Nosso mar territorial (ou patrimonial) sofre influência de duas bacias hidrográficas de grande porte: a bacia Amazônica e a bacia do Prata. Ambas são, do ponto de vista da biologia marinha, carreadoras de "in puts" para o processo de vida em águas atlânticas, especialmente para as espécies demersais. Sofremos também influência das correntes marítimas e estas estão mais significativamente representadas por processos de baixa produtividade.

A corrente das Malvinas (que atua sobre águas argentinas e uruguaias) influencia nossa zona tradicional de pesca no extremo sul sendo uma corrente com características de alta produtividade.

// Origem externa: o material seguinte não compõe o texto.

(** * Payment reconciliation engine: webhook gateway, matcher, ledger, SLA sweep

    A shallow embedding of
      - [backend/src/routes/webhooks.ts]  (signature middleware, the two
        provider routes, [processBkashWebhook] / [processNagadWebhook]),
      - the webhook schemas of [utils/validation.ts],
      - the SQL function [check_sla_breaches] of the database init script,
      - the alert worker of the queue module ([alertWorker] and its helpers),
    followed by the properties of the reconciliation specification.

    Conventions.  Instants are integers: milliseconds since the epoch on the
    TypeScript side ([Date.getTime]), whole seconds on the SQL side
    ([EXTRACT(EPOCH FROM ...)]).  JSON numbers are integers.  Rows of a table
    are kept in a list, in storage order; [findFirst] without [orderBy]
    returns the first row in that order. *)

From Stdlib Require Import ZArith List String Ascii Bool Lia Arith.
From Stdlib Require Import Strings.Byte.
From Stdlib Require Import Sorting.Permutation.
Import ListNotations.

#[local] Open Scope string_scope.
#[local] Open Scope list_scope.
#[local] Open Scope Z_scope.

(* ===================================================================== *)
(** ** Node's [crypto]: SHA-256 and HMAC (FIPS 180-4, RFC 2104) *)
(* ===================================================================== *)

Module Crypto.

Definition Buffer := list byte.

Definition Z_of_byte (b : byte) : Z := Z.of_N (Byte.to_N b).

Definition byte_of_Z (z : Z) : byte :=
  match Byte.of_N (Z.to_N (z mod 256)) with
  | Some b => b
  | None => x00
  end.

Definition Buffer_from_utf8 (s : string) : Buffer := list_byte_of_string s.

(** 32-bit words as [Z], wrap-around written out. *)
Definition w32 (x : Z) : Z := x mod 2 ^ 32.
Definition add32 (x y : Z) : Z := w32 (x + y).
Definition rotr (n x : Z) : Z :=
  w32 (Z.lor (Z.shiftr x n) (Z.shiftl x (32 - n))).
Definition shr (n x : Z) : Z := Z.shiftr x n.
Definition not32 (x : Z) : Z := Z.lxor x 4294967295.

Definition Ch (x y z : Z) : Z := Z.lxor (Z.land x y) (Z.land (not32 x) z).
Definition Maj (x y z : Z) : Z :=
  Z.lxor (Z.lxor (Z.land x y) (Z.land x z)) (Z.land y z).
Definition bsig0 (x : Z) : Z := Z.lxor (Z.lxor (rotr 2 x) (rotr 13 x)) (rotr 22 x).
Definition bsig1 (x : Z) : Z := Z.lxor (Z.lxor (rotr 6 x) (rotr 11 x)) (rotr 25 x).
Definition ssig0 (x : Z) : Z := Z.lxor (Z.lxor (rotr 7 x) (rotr 18 x)) (shr 3 x).
Definition ssig1 (x : Z) : Z := Z.lxor (Z.lxor (rotr 17 x) (rotr 19 x)) (shr 10 x).

(** The constants, as FIPS 180-4 defines them: the first 32 bits of the
    fractional parts of the cube roots of the first 64 primes (round
    constants) and of the square roots of the first 8 primes (initial hash
    value). *)
Definition is_prime (p : Z) : bool :=
  (1 <? p)
  && forallb (fun d => negb (p mod d =? 0))
             (filter (fun d => d * d <=? p) (map Z.of_nat (seq 2 20))).

Definition primes : list Z := filter is_prime (map Z.of_nat (seq 2 310)).

(** The integer part of the [k]-th root of [n], found bit by bit from
    [2^(bits-1)] down. *)
Fixpoint iroot (k n : Z) (bits : nat) (r : Z) : Z :=
  match bits with
  | O => r
  | S b =>
      let r' := r + 2 ^ Z.of_nat b in
      iroot k n b (if r' ^ k <=? n then r' else r)
  end.

Definition frac_root (k p : Z) : Z := iroot k (p * 2 ^ (32 * k)) 40 0 mod 2 ^ 32.

Definition K256 : list Z := Eval vm_compute in map (frac_root 3) primes.

Definition initial_words : list Z := Eval vm_compute in map (frac_root 2) (firstn 8 primes).

(** The eight chaining words. *)
Record HashState : Type := mkHash
  { ha : Z; hb : Z; hc : Z; hd : Z; he : Z; hf : Z; hg : Z; hh : Z }.

Definition H0 : HashState :=
  mkHash (nth 0 initial_words 0) (nth 1 initial_words 0) (nth 2 initial_words 0)
         (nth 3 initial_words 0) (nth 4 initial_words 0) (nth 5 initial_words 0)
         (nth 6 initial_words 0) (nth 7 initial_words 0).

(** Padding: one 0x80 byte, zeros up to 56 mod 64, the bit length on 8
    bytes, big-endian. *)
Definition be_bytes (n : nat) (x : Z) : list Z :=
  map (fun i => Z.shiftr x (8 * Z.of_nat i) mod 256) (rev (seq 0 n)).

Definition pad (msg : list Z) : list Z :=
  let len := Z.of_nat (List.length msg) in
  let zeros := Z.to_nat ((55 - len) mod 64) in
  msg ++ [128] ++ repeat 0 zeros ++ be_bytes 8 (8 * len).

Fixpoint words_of_bytes (bs : list Z) : list Z :=
  match bs with
  | b0 :: b1 :: b2 :: b3 :: rest =>
      (b0 * 16777216 + b1 * 65536 + b2 * 256 + b3) :: words_of_bytes rest
  | _ => []
  end.

(** Message schedule, newest word first: from [W(t-1) ... W(t-16)] the next
    word is ssig1 W(t-2) + W(t-7) + ssig0 W(t-15) + W(t-16). *)
Fixpoint schedule (fuel : nat) (rw : list Z) : list Z :=
  match fuel with
  | O => rw
  | S fuel' =>
      let w := add32 (add32 (ssig1 (nth 1 rw 0)) (nth 6 rw 0))
                     (add32 (ssig0 (nth 14 rw 0)) (nth 15 rw 0)) in
      schedule fuel' (w :: rw)
  end.

Definition round (st : HashState) (kw : Z * Z) : HashState :=
  let (k, w) := kw in
  let t1 := add32 (add32 (add32 (hh st) (bsig1 (he st)))
                         (add32 (Ch (he st) (hf st) (hg st)) k)) w in
  let t2 := add32 (bsig0 (ha st)) (Maj (ha st) (hb st) (hc st)) in
  mkHash (add32 t1 t2) (ha st) (hb st) (hc st)
         (add32 (hd st) t1) (he st) (hf st) (hg st).

Definition compress (st : HashState) (block : list Z) : HashState :=
  let ws := rev (schedule 48 (rev block)) in
  let r := fold_left round (combine K256 ws) st in
  mkHash (add32 (ha st) (ha r)) (add32 (hb st) (hb r))
         (add32 (hc st) (hc r)) (add32 (hd st) (hd r))
         (add32 (he st) (he r)) (add32 (hf st) (hf r))
         (add32 (hg st) (hg r)) (add32 (hh st) (hh r)).

Fixpoint blocks (fuel : nat) (ws : list Z) (st : HashState) : HashState :=
  match fuel with
  | O => st
  | S fuel' =>
      match ws with
      | [] => st
      | _ => blocks fuel' (skipn 16 ws) (compress st (firstn 16 ws))
      end
  end.

Definition digest_bytes (st : HashState) : Buffer :=
  map byte_of_Z
      (flat_map (be_bytes 4)
         [ha st; hb st; hc st; hd st; he st; hf st; hg st; hh st]).

Definition sha256 (msg : Buffer) : Buffer :=
  let ws := words_of_bytes (pad (map Z_of_byte msg)) in
  digest_bytes (blocks (List.length ws) ws H0).

(** [crypto.createHmac('sha256', key).update(msg).digest()]. *)
Definition hmac_sha256 (key msg : Buffer) : Buffer :=
  let k0 := if Nat.ltb 64 (List.length key) then sha256 key else key in
  let k := k0 ++ repeat x00 (64 - List.length k0) in
  let xorb (c : Z) (b : byte) := byte_of_Z (Z.lxor (Z_of_byte b) c) in
  sha256 (map (xorb 0x5c) k ++ sha256 (map (xorb 0x36) k ++ msg)).

(** Hexadecimal text, as [digest('hex')] prints it and
    [Buffer.from(s, 'hex')] reads it. *)
Definition hex_digit (n : Z) : ascii :=
  if n <? 10 then ascii_of_N (Z.to_N (48 + n))
  else ascii_of_N (Z.to_N (87 + n)).

Fixpoint toString_hex (b : Buffer) : string :=
  match b with
  | [] => EmptyString
  | x :: rest =>
      String (hex_digit (Z_of_byte x / 16))
        (String (hex_digit (Z_of_byte x mod 16)) (toString_hex rest))
  end.

Definition hex_value (c : ascii) : option Z :=
  let n := Z.of_N (N_of_ascii c) in
  if (48 <=? n) && (n <=? 57) then Some (n - 48)
  else if (97 <=? n) && (n <=? 102) then Some (n - 87)
  else if (65 <=? n) && (n <=? 70) then Some (n - 55)
  else None.

(** [Buffer.from(s, 'hex')]: pairs of hex digits are decoded until the
    first pair that is not two hex digits; a trailing single digit is
    dropped. *)
Fixpoint Buffer_from_hex (s : string) : Buffer :=
  match s with
  | String c1 (String c2 rest) =>
      match hex_value c1, hex_value c2 with
      | Some h, Some l => byte_of_Z (16 * h + l) :: Buffer_from_hex rest
      | _, _ => []
      end
  | _ => []
  end.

Quer do ponto de vista das bacias hidrográficas, quer do ponto de vista das correntes, bem como das espécies e suas migrações, estamos fazendo parte de um conjunto influenciável e influenciador de mares de terceiros países e da sua biomassa.

Ao sul compartilham conosco do conjunto Uruguai e Argentina, e ao Norte: França, Suriname, Guianas, bem como Trinidad e Tobago, e Venezuela.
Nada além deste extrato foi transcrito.